Lines to return, exactly: from the line with "(** * ARE_Tlkify: the" to the line with "Inductive exn := ValueError" in the entries below, both included.

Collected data

........

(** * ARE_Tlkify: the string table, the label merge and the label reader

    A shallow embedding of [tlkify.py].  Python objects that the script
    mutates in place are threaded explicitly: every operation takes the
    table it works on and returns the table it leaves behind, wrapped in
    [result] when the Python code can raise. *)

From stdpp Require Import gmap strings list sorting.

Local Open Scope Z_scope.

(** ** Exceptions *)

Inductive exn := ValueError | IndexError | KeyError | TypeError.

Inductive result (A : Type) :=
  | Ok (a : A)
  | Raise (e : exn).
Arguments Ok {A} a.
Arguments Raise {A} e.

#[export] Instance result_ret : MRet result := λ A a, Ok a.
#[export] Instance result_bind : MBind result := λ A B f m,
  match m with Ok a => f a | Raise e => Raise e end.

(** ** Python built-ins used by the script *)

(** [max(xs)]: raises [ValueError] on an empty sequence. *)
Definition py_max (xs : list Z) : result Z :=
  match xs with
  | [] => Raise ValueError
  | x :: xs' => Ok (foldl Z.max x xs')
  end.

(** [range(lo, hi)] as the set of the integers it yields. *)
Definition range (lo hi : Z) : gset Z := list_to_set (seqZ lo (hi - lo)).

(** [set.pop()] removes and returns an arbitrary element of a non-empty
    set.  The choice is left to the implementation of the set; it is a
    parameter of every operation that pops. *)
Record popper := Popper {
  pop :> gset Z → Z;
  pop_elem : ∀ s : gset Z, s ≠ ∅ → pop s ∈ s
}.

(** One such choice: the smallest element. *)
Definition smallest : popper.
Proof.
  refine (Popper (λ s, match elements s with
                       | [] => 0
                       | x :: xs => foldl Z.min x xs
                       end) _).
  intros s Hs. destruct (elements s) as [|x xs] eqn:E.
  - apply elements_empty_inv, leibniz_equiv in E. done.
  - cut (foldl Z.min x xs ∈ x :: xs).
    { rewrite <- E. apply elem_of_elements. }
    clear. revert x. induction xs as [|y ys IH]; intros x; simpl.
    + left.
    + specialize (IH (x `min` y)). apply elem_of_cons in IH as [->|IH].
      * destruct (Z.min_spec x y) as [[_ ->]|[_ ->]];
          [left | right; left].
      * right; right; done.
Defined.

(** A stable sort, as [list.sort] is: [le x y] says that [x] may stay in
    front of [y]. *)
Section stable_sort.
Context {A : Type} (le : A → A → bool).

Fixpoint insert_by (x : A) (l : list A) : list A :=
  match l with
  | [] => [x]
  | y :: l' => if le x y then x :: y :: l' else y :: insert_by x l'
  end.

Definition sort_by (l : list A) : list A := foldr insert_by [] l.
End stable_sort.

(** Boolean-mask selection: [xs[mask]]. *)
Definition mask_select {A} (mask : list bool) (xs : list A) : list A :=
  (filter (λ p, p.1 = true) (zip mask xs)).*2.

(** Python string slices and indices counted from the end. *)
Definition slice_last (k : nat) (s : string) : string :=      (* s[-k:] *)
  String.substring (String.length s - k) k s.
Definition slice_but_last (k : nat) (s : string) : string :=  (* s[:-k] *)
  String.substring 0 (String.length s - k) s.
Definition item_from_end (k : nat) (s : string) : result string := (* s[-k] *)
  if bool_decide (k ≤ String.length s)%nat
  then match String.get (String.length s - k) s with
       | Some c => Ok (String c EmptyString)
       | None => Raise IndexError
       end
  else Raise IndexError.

........

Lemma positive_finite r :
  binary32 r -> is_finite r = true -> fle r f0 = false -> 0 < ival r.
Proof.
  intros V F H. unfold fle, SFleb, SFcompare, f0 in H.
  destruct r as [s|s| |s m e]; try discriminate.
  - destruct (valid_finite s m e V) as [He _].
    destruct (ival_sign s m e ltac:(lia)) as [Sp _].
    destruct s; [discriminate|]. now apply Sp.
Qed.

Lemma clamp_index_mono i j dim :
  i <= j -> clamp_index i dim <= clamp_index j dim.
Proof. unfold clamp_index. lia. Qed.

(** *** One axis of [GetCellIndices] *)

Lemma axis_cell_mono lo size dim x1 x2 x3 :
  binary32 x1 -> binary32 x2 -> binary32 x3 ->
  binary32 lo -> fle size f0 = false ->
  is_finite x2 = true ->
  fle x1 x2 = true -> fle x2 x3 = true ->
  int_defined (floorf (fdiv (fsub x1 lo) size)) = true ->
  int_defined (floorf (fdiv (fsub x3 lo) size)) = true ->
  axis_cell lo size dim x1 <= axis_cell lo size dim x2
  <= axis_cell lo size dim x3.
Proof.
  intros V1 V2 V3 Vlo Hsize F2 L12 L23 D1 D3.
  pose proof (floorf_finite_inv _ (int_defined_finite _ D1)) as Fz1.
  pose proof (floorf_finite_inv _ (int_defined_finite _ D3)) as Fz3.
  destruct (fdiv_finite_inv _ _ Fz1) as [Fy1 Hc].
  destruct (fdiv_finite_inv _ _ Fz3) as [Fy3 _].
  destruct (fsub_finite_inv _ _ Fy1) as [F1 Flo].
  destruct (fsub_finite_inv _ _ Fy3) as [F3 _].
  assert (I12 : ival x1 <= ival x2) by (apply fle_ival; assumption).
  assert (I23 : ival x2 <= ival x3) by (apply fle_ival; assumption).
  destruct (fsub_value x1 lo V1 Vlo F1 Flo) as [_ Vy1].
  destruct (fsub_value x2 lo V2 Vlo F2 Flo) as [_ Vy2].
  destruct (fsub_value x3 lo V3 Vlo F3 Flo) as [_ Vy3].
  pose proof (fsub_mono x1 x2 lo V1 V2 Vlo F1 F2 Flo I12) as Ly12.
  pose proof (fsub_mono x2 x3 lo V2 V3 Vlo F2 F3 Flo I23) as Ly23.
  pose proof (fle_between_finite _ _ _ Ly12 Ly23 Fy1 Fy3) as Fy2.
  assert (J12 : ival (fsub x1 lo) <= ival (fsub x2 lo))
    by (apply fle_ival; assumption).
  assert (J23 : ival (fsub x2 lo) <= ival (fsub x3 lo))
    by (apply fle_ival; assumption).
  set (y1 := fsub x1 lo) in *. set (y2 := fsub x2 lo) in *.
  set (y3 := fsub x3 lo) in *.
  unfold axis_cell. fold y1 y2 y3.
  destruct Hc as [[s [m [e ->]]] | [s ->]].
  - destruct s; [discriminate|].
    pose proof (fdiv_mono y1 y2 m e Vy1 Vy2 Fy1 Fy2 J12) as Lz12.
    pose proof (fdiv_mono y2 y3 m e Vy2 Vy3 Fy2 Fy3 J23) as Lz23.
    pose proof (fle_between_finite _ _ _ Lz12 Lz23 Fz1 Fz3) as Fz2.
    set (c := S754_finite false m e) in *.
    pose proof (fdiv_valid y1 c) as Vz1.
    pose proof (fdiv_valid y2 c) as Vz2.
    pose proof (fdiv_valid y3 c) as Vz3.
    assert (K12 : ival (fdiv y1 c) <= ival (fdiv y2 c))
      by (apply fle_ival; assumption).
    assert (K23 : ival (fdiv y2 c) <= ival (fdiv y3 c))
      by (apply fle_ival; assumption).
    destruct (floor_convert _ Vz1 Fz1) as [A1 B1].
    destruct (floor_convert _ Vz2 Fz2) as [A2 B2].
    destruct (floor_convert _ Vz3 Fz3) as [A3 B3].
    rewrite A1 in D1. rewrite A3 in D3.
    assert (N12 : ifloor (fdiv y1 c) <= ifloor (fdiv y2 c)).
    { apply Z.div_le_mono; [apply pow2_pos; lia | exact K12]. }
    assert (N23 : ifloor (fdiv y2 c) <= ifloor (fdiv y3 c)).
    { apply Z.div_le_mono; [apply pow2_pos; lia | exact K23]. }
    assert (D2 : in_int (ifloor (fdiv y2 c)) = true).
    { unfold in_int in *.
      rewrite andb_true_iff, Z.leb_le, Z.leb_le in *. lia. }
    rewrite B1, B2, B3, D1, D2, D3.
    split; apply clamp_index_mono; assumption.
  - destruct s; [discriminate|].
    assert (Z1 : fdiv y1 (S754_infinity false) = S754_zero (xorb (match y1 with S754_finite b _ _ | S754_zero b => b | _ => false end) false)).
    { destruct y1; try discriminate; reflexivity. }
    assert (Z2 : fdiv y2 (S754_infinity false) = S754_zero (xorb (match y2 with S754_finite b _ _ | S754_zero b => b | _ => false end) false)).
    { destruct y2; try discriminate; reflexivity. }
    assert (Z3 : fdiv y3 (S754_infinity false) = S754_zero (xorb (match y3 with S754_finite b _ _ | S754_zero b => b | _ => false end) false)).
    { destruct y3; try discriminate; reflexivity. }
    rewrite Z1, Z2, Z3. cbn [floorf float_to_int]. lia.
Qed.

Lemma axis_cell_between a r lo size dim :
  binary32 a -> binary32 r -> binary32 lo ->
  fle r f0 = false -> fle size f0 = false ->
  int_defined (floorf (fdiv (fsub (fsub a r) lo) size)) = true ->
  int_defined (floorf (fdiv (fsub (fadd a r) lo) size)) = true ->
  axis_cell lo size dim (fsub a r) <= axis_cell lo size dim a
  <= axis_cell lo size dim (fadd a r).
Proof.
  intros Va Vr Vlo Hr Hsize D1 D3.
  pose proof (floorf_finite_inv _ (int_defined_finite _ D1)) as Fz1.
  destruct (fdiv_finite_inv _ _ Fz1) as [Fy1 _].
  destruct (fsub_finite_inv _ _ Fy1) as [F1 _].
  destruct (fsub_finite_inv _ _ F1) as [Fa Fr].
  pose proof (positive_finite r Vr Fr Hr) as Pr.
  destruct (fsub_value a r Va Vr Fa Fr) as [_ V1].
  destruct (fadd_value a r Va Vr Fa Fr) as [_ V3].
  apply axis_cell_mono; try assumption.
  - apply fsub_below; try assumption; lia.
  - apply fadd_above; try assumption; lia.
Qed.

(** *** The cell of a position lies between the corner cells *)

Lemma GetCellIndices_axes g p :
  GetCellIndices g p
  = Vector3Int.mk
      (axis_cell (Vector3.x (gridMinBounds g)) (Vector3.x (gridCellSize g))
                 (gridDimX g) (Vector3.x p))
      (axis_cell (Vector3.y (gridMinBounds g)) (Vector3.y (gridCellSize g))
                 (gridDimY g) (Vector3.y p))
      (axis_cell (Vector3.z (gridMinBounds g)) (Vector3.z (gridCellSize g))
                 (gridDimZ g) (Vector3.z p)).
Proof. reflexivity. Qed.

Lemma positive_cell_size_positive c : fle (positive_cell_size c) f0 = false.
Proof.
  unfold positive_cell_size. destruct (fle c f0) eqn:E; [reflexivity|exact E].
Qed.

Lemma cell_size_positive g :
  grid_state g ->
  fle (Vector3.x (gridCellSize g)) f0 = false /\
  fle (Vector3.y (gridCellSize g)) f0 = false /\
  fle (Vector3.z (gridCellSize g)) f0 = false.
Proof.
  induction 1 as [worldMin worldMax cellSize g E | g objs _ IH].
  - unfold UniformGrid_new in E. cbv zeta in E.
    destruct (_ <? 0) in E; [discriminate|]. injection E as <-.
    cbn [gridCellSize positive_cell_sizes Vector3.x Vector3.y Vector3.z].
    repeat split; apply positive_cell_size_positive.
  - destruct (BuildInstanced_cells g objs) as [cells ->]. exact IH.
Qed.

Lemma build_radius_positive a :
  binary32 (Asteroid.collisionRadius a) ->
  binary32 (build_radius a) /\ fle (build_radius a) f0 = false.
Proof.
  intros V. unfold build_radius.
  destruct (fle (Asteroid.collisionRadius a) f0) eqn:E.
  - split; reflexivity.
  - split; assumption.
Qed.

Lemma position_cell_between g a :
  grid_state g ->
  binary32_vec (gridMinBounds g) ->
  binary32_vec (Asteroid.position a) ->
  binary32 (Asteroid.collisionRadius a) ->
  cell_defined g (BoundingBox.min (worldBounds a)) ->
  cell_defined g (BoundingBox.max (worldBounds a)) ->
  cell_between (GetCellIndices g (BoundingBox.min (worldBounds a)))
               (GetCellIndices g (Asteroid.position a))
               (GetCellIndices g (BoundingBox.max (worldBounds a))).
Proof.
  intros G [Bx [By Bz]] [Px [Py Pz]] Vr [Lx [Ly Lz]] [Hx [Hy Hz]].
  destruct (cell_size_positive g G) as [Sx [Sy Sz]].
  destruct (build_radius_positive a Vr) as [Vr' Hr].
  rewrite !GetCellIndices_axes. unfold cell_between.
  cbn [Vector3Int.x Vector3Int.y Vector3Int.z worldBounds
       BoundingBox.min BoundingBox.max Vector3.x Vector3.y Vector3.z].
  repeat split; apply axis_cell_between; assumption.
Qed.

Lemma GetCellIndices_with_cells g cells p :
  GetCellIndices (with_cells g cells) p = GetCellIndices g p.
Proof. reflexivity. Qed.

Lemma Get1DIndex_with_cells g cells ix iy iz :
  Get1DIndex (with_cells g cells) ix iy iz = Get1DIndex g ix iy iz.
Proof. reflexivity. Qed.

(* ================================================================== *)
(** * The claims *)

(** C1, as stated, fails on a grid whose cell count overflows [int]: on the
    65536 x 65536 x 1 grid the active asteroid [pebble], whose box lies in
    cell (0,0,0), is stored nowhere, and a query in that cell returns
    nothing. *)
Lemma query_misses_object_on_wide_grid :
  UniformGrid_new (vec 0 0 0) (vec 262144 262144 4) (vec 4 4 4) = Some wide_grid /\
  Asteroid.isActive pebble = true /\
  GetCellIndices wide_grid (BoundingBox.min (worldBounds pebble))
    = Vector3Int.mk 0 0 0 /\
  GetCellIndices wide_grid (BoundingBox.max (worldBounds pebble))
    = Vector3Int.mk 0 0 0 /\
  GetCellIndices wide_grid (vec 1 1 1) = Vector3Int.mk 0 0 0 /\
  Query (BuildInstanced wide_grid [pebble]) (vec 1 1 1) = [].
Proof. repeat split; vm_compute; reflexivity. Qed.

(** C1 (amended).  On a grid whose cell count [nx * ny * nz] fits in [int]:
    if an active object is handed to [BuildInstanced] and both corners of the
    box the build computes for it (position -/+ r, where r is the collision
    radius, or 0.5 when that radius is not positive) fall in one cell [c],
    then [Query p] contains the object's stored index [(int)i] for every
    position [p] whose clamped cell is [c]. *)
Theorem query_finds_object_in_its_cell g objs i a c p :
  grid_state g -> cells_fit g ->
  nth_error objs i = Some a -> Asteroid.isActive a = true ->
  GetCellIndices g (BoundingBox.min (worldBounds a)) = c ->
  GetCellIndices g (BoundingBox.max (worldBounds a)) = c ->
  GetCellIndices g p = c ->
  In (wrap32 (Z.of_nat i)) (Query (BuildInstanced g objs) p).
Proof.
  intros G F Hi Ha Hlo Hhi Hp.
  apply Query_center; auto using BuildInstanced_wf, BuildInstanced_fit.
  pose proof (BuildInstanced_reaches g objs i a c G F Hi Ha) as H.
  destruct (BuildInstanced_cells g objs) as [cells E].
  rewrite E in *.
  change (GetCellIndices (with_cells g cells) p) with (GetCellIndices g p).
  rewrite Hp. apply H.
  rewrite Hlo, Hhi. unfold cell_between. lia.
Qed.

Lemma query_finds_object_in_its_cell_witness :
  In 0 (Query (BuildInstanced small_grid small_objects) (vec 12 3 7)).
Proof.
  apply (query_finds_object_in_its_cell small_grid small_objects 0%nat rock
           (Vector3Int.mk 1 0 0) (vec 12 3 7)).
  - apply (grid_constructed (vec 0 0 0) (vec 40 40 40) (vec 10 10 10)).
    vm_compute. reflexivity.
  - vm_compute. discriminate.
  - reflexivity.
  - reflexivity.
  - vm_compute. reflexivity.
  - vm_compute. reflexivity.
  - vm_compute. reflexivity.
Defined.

........

Exercise response:
(** * ARE_Tlkify: the string table, the label merge and the label reader

    A shallow embedding of [tlkify.py].  Python objects that the script
    mutates in place are threaded explicitly: every operation takes the
    table it works on and returns the table it leaves behind, wrapped in
    [result] when the Python code can raise. *)

From stdpp Require Import gmap strings list sorting.

Local Open Scope Z_scope.

(** ** Exceptions *)

Inductive exn := ValueError | IndexError | KeyError | TypeError.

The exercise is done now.